People often consider dogs the smartest animals ever. That is so, because dogs have proved themselves to be really good at telling when we are sad and reading our emotions.

However, according to a new research that’s been conducted recently, there are other animals as well that are able to understand our emotions and express themselves too in their very unique way.

Interestingly enough, the research was about cows. It turns out that cows have their way of communicating with each other about their emotions through their moos.

According to the research, the cows have individual vocal characteristics and chance their pitch every time they express certain feeling. Alexandra Green is the lead author of the research. She’s a Ph.D. student at the University of Sydney. She’s been really excited about this research of hers because it’s the first time they’ve been actually able to study voices so as to obtain evidence of this characteristic.

Alexandra Green’s study

Green has found out that cows can tell their feelings through their moos. According to her, these animals have individual vocal identities and change pitch in accordance with the emotion they want to share.

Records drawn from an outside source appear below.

(* ===== verification/TimerTheorems.v ===== *)
(** * Timers: claims

    The kernel's Timers on the kernel's deadlines, on every CPU: they never
    lose track of themselves, are signalled exactly when their deadline has
    passed, and wake whoever waits for them, except that a call that fails on
    the bootstrap CPU while it programs the hardware may leave a Timer with a
    deadline that is not its own. *)

From stdpp Require Import base tactics numbers list sets relations.
From Stdlib Require Import ZArith Lia.
From S2P Require Import Prelude Abi Object HandleTable Cpu Wait WaitFacts WaitTheorems Clock ClockTheorems Deadline DeadlineFacts Timer TimerFacts LiveTime LiveTimeFacts LiveTimeTheorems TimerContract TimerSystem TimerSteps TimerAdvance LiveTimer.
Import TimerAuthority.
Local Open Scope Z_scope.

(** ** Operations are their flights *)

(** Two readings of code that has no errors to return. *)
Definition agree {S E E' A} (m : M S E A) (m' : M S E' A) : Prop := ∀ s,
  match m s with
  | Ret s' a => m' s = Ret s' a
  | Fail _ _ => False
  | Panic => m' s = Panic
  end.

Section agree.
Context {S E E' : Type}.

Lemma agree_ret {A} (a : A) : agree (S:=S) (E:=E) (E':=E') (mret a) (mret a).
Proof. done. Qed.

Lemma agree_bind {A B} (m : M S E A) (m' : M S E' A) (f : A → M S E B) (f' : A → M S E' B) :
  agree m m' → (∀ a, agree (f a) (f' a)) → agree (m ≫= f) (m' ≫= f').
Proof.
  intros Hm Hf s. unfold mbind, M_bind. specialize (Hm s). destruct (m s) as [s1 a| |]; [|done|by rewrite Hm].
  rewrite Hm. apply Hf.
Qed.

Lemma agree_get : agree (S:=S) (E:=E) (E':=E') get get.
Proof. done. Qed.

Lemma agree_modify g : agree (S:=S) (E:=E) (E':=E') (modify g) (modify g).
Proof. done. Qed.

Lemma agree_expect {A} (o : option A) : agree (S:=S) (E:=E) (E':=E') (expect o) (expect o).
Proof. intros s. by destruct o. Qed.

Lemma agree_assert b : agree (S:=S) (E:=E) (E':=E') (assert_that b) (assert_that b).
Proof. intros s. by destruct b. Qed.
End agree.

Section sections.
Context {E E' : Type}.

Ltac agrees := repeat first
  [ apply agree_ret | apply agree_get | apply agree_modify | apply agree_expect | apply agree_assert
  | apply agree_bind; [|intros ?] | case_match ].

Lemma agree_staged o tr : agree (staged (E:=E) o tr) (staged (E:=E') o tr).
Proof. unfold staged. agrees. Qed.

Ltac section_agrees := apply agree_bind; [apply agree_staged|intros [? ?]]; agrees.

Lemma agree_commit_set key g registration :
  agree (commit_set (E:=E) key g registration) (commit_set (E:=E') key g registration).
Proof. section_agrees. Qed.

Lemma agree_restore_set key g old was : agree (restore_set (E:=E) key g old was) (restore_set (E:=E') key g old was).
Proof. section_agrees. Qed.

Lemma agree_complete_readiness key g : agree (complete_readiness (E:=E) key g) (complete_readiness (E:=E') key g).
Proof. section_agrees. Qed.

Lemma agree_commit_cancel key next : agree (commit_cancel (E:=E) key next) (commit_cancel (E:=E') key next).
Proof. section_agrees. Qed.

Lemma agree_restore_cancel key arm was : agree (restore_cancel (E:=E) key arm was) (restore_cancel (E:=E') key arm was).
Proof. section_agrees. Qed.

Lemma agree_commit_finalization f : agree (commit_finalization (E:=E) f) (commit_finalization (E:=E') f).
Proof. section_agrees. Qed.

Lemma agree_restore_finalization f arm : agree (restore_finalization (E:=E) f arm) (restore_finalization (E:=E') f arm).
Proof. section_agrees. Qed.

End sections.

Section flights.
Context {D : Type} `{!DeadlineService D}.

(** The flight to its end; no operation has more than four steps. *)
Fixpoint finish (site : ds_site) (fuel : nat) (f : option flight) : M (TimerAuthority.t * D * WaitRegistry.t) Empty_set (list WakeIntent) :=
  match fuel, f with
  | _, None => mret []
  | O, Some _ => panic
  | S fuel, Some f =>
      '(rest, wakes) ← advance site f;
      more ← finish site fuel rest;
      mret (wakes ++ more)
  end.

(** The wakes a call returns, none when it fails. *)
Definition wakes_of {S E} (m : M S E WakeBatch.t) : M S Empty_set (list WakeIntent) :=
  result ← try m;
  mret match result with Ok batch => wakes_in batch | Err _ => [] end.

Lemma wakes_in_empty n : wakes_in (WakeBatch.empty n) = [].
Proof. by rewrite batch_of_empty, wakes_in_batch. Qed.

Lemma set_is_its_flight site key deadline st :
  wakes_of (@set _ (ds_authority site) key deadline) st = (f ← on_timers (begin_call (CallSet key deadline)); finish site 4 f) st.
Proof.
  destruct st as [[self d] ws].
  unfold wakes_of, set, begin_call, on_timers, on_deadlines, mbind, M_bind, try, on_fst, on_snd. simpl.
  destruct (deadline =? DW_DEADLINE_INFINITE); [done|]. cbn [fst snd].
  destruct (stage_set key self) as [self1 [[g old] was]|self1 e|]; [|done|done]. simpl.
  unfold on_timers, on_deadlines, mbind, M_bind, try, on_fst, on_snd, get. simpl. unfold token_of.
  destruct (@replace_timer_deadline _ _ _ _ _ d) as [d1 [reg|]|d1 e|]; [| | |done]; simpl;
    unfold mbind, M_bind, on_timers, on_fst, on_snd; simpl.
  - pose proof (agree_commit_set (E:=TimerError.t) (E':=Empty_set) key g (Some reg) self1) as Ha.
    destruct (commit_set key g (Some reg) self1) as [self2 []| |]; [|done|by rewrite Ha]. rewrite Ha. simpl.
    by rewrite wakes_in_empty.
  - pose proof (agree_commit_set (E:=TimerError.t) (E':=Empty_set) key g None self1) as Ha.
    destruct (commit_set key g None self1) as [self2 []| |]; [|done|by rewrite Ha]. rewrite Ha. simpl.
    unfold mbind, M_bind, on_snd. simpl. rewrite !take_ready_eq. simpl. unfold mbind, M_bind, on_timers, on_fst. simpl.
    pose proof (agree_complete_readiness (E:=TimerError.t) (E':=Empty_set) key g self2) as Hb.
    destruct (complete_readiness key g self2) as [self3 []| |]; [|done|by rewrite Hb]. rewrite Hb. simpl. by rewrite app_nil_r.
  - pose proof (agree_restore_set (E:=TimerError.t) (E':=Empty_set) key g old was self1) as Ha.
    destruct (restore_set key g old was self1) as [self2 []| |]; [|done|by rewrite Ha]. by rewrite Ha.
Qed.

Cows seem to respond to positive and negative emotions as well. They use their voice so as to communicate with their herd and express emotions, including arousal, excitement, and distress.

There’s been a previous research that studied cows’ moms and babies. And the research discovered that they use their voices to communicate individually. However, Green’s study has shown that cows stick to their moos throughout their whole lives, including the times when they are talking to themselves.

According to the study, the animals would communicate with each other during their mating periods, when waiting for food, or when they are denied food, and when they are separated from each other.

The lead author of the research has included 333 cows. It analyzed their vocalizations and the outcome has been published in Scientific Reports. Cameron Clark, who is an associate professor at the university, said that Green’s research is like Google translate for cows. She considers the research very inspiring.

Back in time, the ability to communicate was considered as a feature that distinguished the human language from the way animals talk to each other. But this research proved that the ability of talking exists in the animal kingdom as well.

They use is to communicate their needs, like finding the resources of food, or if the herd needs to move to another location. It can be very helpful in alarming about some incoming threat too.

Anyways, Green hopes that the results of the study would reach out to farmers and motivate them to do something about improving animal welfare.